Step 2: Write SKILL.md

SKILL.md tells the AI engine when to invoke this SKILL. Edit miniprogram/skills/image-gen-skill/SKILL.md:

# Image Generation

Generates an image based on the user's description.

## Trigger Conditions

When the user wants to generate or create an image, for example:
- "Draw a kitten"
- "Generate a sunset beach image"
- "Paint a landscape"
- "Create a starry sky image"

## Tools

| Tool Name | Description |
|-----------|-------------|
| generateImage | Generate an image from text description, supports style selection |

Step 3: Configure mcp.json

mcp.json declares the tools the AI can invoke and their parameters. Edit miniprogram/skills/image-gen-skill/mcp.json:

{
"tools": [
{
"name": "generateImage",
"description": "Generate an image from a text description",
"input": {
"type": "object",
"properties": {
"prompt": {
"type": "string",
"description": "Image description prompt"
},
"style": {
"type": "string",
"description": "Image style",
"enum": ["Realistic", "Anime", "Ink Wash", "Oil Painting", "Watercolor", "Cyberpunk", "3D Render"],
"default": "Realistic"
}
},
"required": ["prompt"]
},
"output": {
"type": "object",
"properties": {
"imageUrl": {
"type": "string",
"description": "Generated image URL",
"format": "image"
},
"prompt": {
"type": "string",
"description": "Actual prompt used for generation"
}
}
}
}
]
}

Note the "format": "image" on the imageUrl field in output. This tells the AI engine that this field is an image URL, so the render layer will display it as an image instead of text. This is one of the key differences between an image generation SKILL and a text generation SKILL.

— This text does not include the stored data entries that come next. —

(* ===== verification/NodeLocks.v ===== *)
(** * NodeLocks: the lock and the channel of the node controller

    Node.v runs each handler to its end.  Here the worker that reconciles
    nodes and the goroutine of [handlerCallback] (pkg/node/node.go) are
    interleaved at their accesses to the mutex [n.mu] and the channel [n.ch];
    the registered callback is the one of pkg/vpc/vpc.go, which visits the
    nodes with [EachNode] any number of times, and may block for ever between
    two visits: on the lock [vpc.mu], or in a send on the channel [vpc.ch],
    which is nil (VpcFacts.callback_stuck).  The data that the two
    goroutines exchange does not matter here and is left out. *)
From S2P Require Import Prelude.
From S2P Require Import Objects.
From S2P Require Import IPPool.
From S2P Require Import Node.

(** The worker, in Reconcile. *)
Inductive worker :=
  | WGet      (* reads the object, no lock *)
  | WLock     (* n.mu.Lock() *)
  | WBody     (* holds the lock: CouldRemove, patches, fields *)
  | WSend     (* n.ch <- info.Name *)
  | WUnlock.  (* the deferred n.mu.Unlock() *)

(** The goroutine of handlerCallback. *)
Inductive handler :=
  | HRecv     (* <-n.ch *)
  | HLookup   (* n.mu.RLock() for the copy *)
  | HCopy     (* holds the read lock *)
  | HCall     (* in a callback, without the lock *)
  | HEach     (* n.mu.RLock() in EachNode *)
  | HVisit    (* holds the read lock *)
  | HStuck.   (* blocked for ever in the callback, on vpc.mu or vpc.ch *)

#[export] Instance worker_eq_dec : EqDecision worker.
Proof. solve_decision. Defined.
#[export] Instance handler_eq_dec : EqDecision handler.
Proof. solve_decision. Defined.

Record locks := { work : worker; handle : handler; buffered : nat }.

Definition holds_write (w : worker) : bool :=
  match w with WBody | WSend | WUnlock => true | _ => false end.
Definition holds_read (h : handler) : bool :=
  match h with HCopy | HVisit => true | _ => false end.

Module NodeLocks.

(** One access; the choices of a goroutine are separate rules. *)
Inductive step : locks → locks → Prop :=
  | w_found h n : step {| work := WGet; handle := h; buffered := n |}
                       {| work := WLock; handle := h; buffered := n |}
  | w_lock h n : holds_read h = false →
      step {| work := WLock; handle := h; buffered := n |}
           {| work := WBody; handle := h; buffered := n |}
  | w_early h n :  (* a deleted node: no message *)
      step {| work := WBody; handle := h; buffered := n |}
           {| work := WUnlock; handle := h; buffered := n |}
  | w_live h n : step {| work := WBody; handle := h; buffered := n |}
                      {| work := WSend; handle := h; buffered := n |}
  | w_send h n : (n < chan_cap)%nat →
      step {| work := WSend; handle := h; buffered := n |}
           {| work := WUnlock; handle := h; buffered := S n |}
  | w_unlock h n : step {| work := WUnlock; handle := h; buffered := n |}
                        {| work := WGet; handle := h; buffered := n |}
  | h_recv w n : step {| work := w; handle := HRecv; buffered := S n |}
                      {| work := w; handle := HLookup; buffered := n |}
  | h_rlock w n : holds_write w = false →
      step {| work := w; handle := HLookup; buffered := n |}
           {| work := w; handle := HCopy; buffered := n |}
  | h_copied w n : step {| work := w; handle := HCopy; buffered := n |}
                        {| work := w; handle := HCall; buffered := n |}
  | h_visit w n : step {| work := w; handle := HCall; buffered := n |}
                       {| work := w; handle := HEach; buffered := n |}
  | h_each w n : holds_write w = false →
      step {| work := w; handle := HEach; buffered := n |}
           {| work := w; handle := HVisit; buffered := n |}
  | h_visited w n : step {| work := w; handle := HVisit; buffered := n |}
                         {| work := w; handle := HCall; buffered := n |}
  | h_return w n : step {| work := w; handle := HCall; buffered := n |}
                        {| work := w; handle := HRecv; buffered := n |}
  | h_block w n : step {| work := w; handle := HCall; buffered := n |}
                       {| work := w; handle := HStuck; buffered := n |}.

Definition start : locks := {| work := WGet; handle := HRecv; buffered := 0 |}.

(** The lock admits no reader beside the writer, and the buffer is bounded. *)
Definition consistent (c : locks) : Prop :=
  (holds_write (work c) = true → holds_read (handle c) = false) ∧ (buffered c ≤ chan_cap)%nat.

Lemma step_consistent c c' : step c c' → consistent c → consistent c'.
Proof. unfold consistent. destruct 1; simpl in *; intros [? ?]; split; auto; try lia; congruence. Qed.

Lemma reachable_consistent c : rtc step start c → consistent c.
Proof.
  revert c. apply rtc_ind_r; [split; [done|apply Nat.le_0_l]|].
  intros ?? _ Hs IH. by eapply step_consistent.
Qed.

(** The state of the deadlock: the worker holds the lock and waits for room in
    the channel, the only receiver waits for the lock. *)
Definition deadlocked (c : locks) : Prop :=
  work c = WSend ∧ (handle c = HLookup ∨ handle c = HEach) ∧ buffered c = chan_cap.

(** The worker holds the lock and waits for room in the channel, whose only
    receiver is blocked in the callback. *)
Definition starved (c : locks) : Prop :=
  work c = WSend ∧ handle c = HStuck ∧ buffered c = chan_cap.

#[export] Instance deadlocked_dec c : Decision (deadlocked c).
Proof. unfold deadlocked. apply _. Defined.
#[export] Instance starved_dec c : Decision (starved c).
Proof. unfold starved. apply _. Defined.

(** Nobody moves from a full channel whose receiver is blocked. *)
Lemma blocked_stays c : deadlocked c ∨ starved c → ∀ c', ¬ step c c'.
Proof.
  destruct c as [w h n]. unfold deadlocked, starved; simpl.
  intros [(-> & [-> | ->] & ->)|(-> & -> & ->)] c' Hs; inversion Hs; subst; done || lia.
Qed.

Lemma moves_unless_blocked c : consistent c → ¬ deadlocked c → ¬ starved c → ∃ c', step c c'.
Proof.
  destruct c as [w h n]. unfold consistent, deadlocked, starved; simpl. intros [Hl Hn] Hd Hs.
  destruct (decide (work {| work := w; handle := h; buffered := n |} = WSend ∧ (n < chan_cap)%nat))
    as [[Hw Hroom]|Hw]; simpl in *; [subst; eauto using step|].
  destruct h; [|destruct w|eauto using step|eauto using step|destruct w|eauto using step|destruct w];
    simpl in *; try by eauto using step.
  - destruct n as [|n]; [|eauto using step].
    destruct w; eauto using step. exfalso. apply Hw. split; [done|]. vm_compute. lia.
  - exfalso. apply Hd. split_and!; auto. destruct (decide (n < chan_cap)%nat); [naive_solver|lia].
  - exfalso. apply Hd. split_and!; auto. destruct (decide (n < chan_cap)%nat); [naive_solver|lia].
  - exfalso. apply Hs. split_and!; auto. destruct (decide (n < chan_cap)%nat); [naive_solver|lia].
Qed.

(** A blocked handler never receives again, so the channel only fills. *)
Lemma stuck_stays c c' :
  rtc step c c' → handle c = HStuck → handle c' = HStuck ∧ (buffered c ≤ buffered c')%nat.
Proof.
  induction 1 as [|c1 c2 c3 Hs _ IH]; intros Hh; [done|].
  assert (handle c2 = HStuck ∧ (buffered c1 ≤ buffered c2)%nat) as [H2 Hb]
    by (inversion Hs; subst; simplify_eq/=; split; done || lia).
  destruct (IH H2). split; [done|lia].
Qed.

(** A reconcile of a live node while the handler is in its callback. *)
Definition in_callback (h : handler) : Prop := h = HCall ∨ h = HStuck.

Lemma send_turn h n :
  in_callback h → (n < chan_cap)%nat →
  rtc step {| work := WGet; handle := h; buffered := n |}
           {| work := WGet; handle := h; buffered := S n |}.
Proof.
  intros Hh Hn. eapply rtc_l; [apply w_found|].
  eapply rtc_l; [apply w_lock; by destruct Hh as [-> | ->]|].
  eapply rtc_l; [apply w_live|]. eapply rtc_l; [by apply w_send|].
  eapply rtc_l; [apply w_unlock|]. apply rtc_refl.
Qed.

Lemma fill_buffer h k n :
  in_callback h → (n + k ≤ chan_cap)%nat →
  rtc step {| work := WGet; handle := h; buffered := n |}
           {| work := WGet; handle := h; buffered := n + k |}.
Proof.
  intros Hh. induction k as [|k IH]; intros Hn; [rewrite Nat.add_0_r; apply rtc_refl|].
  etrans; [apply IH; lia|]. rewrite Nat.add_succ_r. apply send_turn; [done|lia].
Qed.

Lemma starve_from_get n :
  (n ≤ chan_cap)%nat →
  rtc step {| work := WGet; handle := HStuck; buffered := n |}
           {| work := WSend; handle := HStuck; buffered := chan_cap |}.
Proof.
  intros Hn. etrans; [apply (fill_buffer _ (chan_cap - n)); [by right|lia]|].
  replace (n + (chan_cap - n))%nat with chan_cap by lia.
  eapply rtc_l; [apply w_found|]. eapply rtc_l; [by apply w_lock|].
  eapply rtc_l; [apply w_live|]. apply rtc_refl.
Qed.

(** From every state with a blocked handler the worker can end up starved. *)
Lemma starves c :
  consistent c → handle c = HStuck → ∃ c', rtc step c c' ∧ starved c'.
Proof.
  destruct c as [w h n]. intros [_ Hn] Hh. simpl in *. subst h.
  exists {| work := WSend; handle := HStuck; buffered := chan_cap |}. split; [|done].
  assert (Hbody : rtc step {| work := WUnlock; handle := HStuck; buffered := n |}
      {| work := WSend; handle := HStuck; buffered := chan_cap |})
    by (eapply rtc_l; [apply w_unlock|]; by apply starve_from_get).
  destruct w.
  - by apply starve_from_get.
  - eapply rtc_l; [by apply w_lock|]. eapply rtc_l; [apply w_early|]. done.
  - eapply rtc_l; [apply w_early|]. done.
  - destruct (decide (n = chan_cap)) as [->|Hne]; [apply rtc_refl|].
    eapply rtc_l; [apply w_send; lia|]. eapply rtc_l; [apply w_unlock|]. apply starve_from_get. lia.
  - done.
Qed.

(** The first message takes the handler into its callback. *)
Lemma first_message : rtc step start {| work := WGet; handle := HCall; buffered := 0 |}.
Proof.
  unfold start. eapply rtc_l; [apply w_found|]. eapply rtc_l; [by apply w_lock|].
  eapply rtc_l; [apply w_live|]. eapply rtc_l; [apply w_send; vm_compute; lia|].
  eapply rtc_l; [apply w_unlock|]. eapply rtc_l; [apply h_recv|].
  eapply rtc_l; [by apply h_rlock|]. eapply rtc_l; [apply h_copied|]. apply rtc_refl.
Qed.

(** The handler is in a callback and the channel is full. *)
Lemma full_channel : rtc step start {| work := WGet; handle := HCall; buffered := chan_cap |}.
Proof.
  etrans; [apply first_message|]. apply (fill_buffer HCall chan_cap 0); [by left|done].
Qed.

(** C29. The two goroutines can be blocked for ever in two ways, and in no
    other.  Deadlock: while a callback runs, the worker fills the channel and
    blocks in the next send with the write lock held, which the callback's
    next visit of the nodes (or the handler's next lookup) waits for.
    Starvation: the callback itself blocks for ever, and the worker blocks in
    the send into the full channel.  A callback that blocks stays blocked and
    the channel only fills, so the worker can end up so from every such state.
    In every other reachable state some goroutine can move. *)
Theorem node_deadlock :
  (∃ c, rtc step start c ∧ deadlocked c) ∧
  (∃ c, rtc step start c ∧ handle c = HStuck) ∧
  (∀ c, rtc step start c → ((∀ c', ¬ step c c') ↔ deadlocked c ∨ starved c)) ∧
  (∀ c, rtc step start c → handle c = HStuck →
     (∃ c', rtc step c c' ∧ starved c') ∧
     ∀ c', rtc step c c' → handle c' = HStuck ∧ (buffered c ≤ buffered c')%nat).
Proof.
  split_and!.
  - exists {| work := WSend; handle := HEach; buffered := chan_cap |}. split; [|by split_and!; auto].
    etrans; [apply full_channel|].
    eapply rtc_l; [apply w_found|]. eapply rtc_l; [by apply w_lock|].
    eapply rtc_l; [apply w_live|]. eapply rtc_l; [apply h_visit|]. apply rtc_refl.
  - eexists. split; [etrans; [apply first_message|]; eapply rtc_l; [apply h_block|]; apply rtc_refl|done].
  - intros c Hc%reachable_consistent. split; [|apply blocked_stays]. intros Hno.
    destruct (decide (deadlocked c)) as [|Hd]; [by left|].
    destruct (decide (starved c)) as [|Hs]; [by right|].
    destruct (moves_unless_blocked c Hc Hd Hs) as [c' Hc']. by destruct (Hno c').
  - intros c Hc Hh. split; [|intros c' Hc'; by apply stuck_stays].
    apply starves; [by apply reachable_consistent|done].
Qed.
End NodeLocks.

Step 4: Implement the Tool

Create miniprogram/skills/image-gen-skill/apis/generateImage.js:

const { cloud } = require('../_shared');

/**
* Generate an image from text description
* @param {Object} params
* @param {string} params.prompt - Image description prompt
* @param {string} [params.style] - Image style
* @returns {Promise<{imageUrl: string, prompt: string}>}
*/
async function generateImage({ prompt, style = 'Realistic' }) {
if (!prompt || typeof prompt !== 'string') {
throw new Error('prompt is required and must be a string');
}

const result = await cloud.callFunction({
name: 'image-gen',
data: { action: 'generateImage', prompt, style },
});

if (!result || !result.imageUrl) {
throw new Error('Image generation failed: no image URL returned');
}

return { imageUrl: result.imageUrl, prompt: result.prompt };
}

module.exports = { generateImage };

Deploying the image-gen cloud function is beyond the scope of this recipe. If you use the CloudBase Console's AI Gateway, you can directly integrate text-to-image models like Tencent HunYuan in your cloud function.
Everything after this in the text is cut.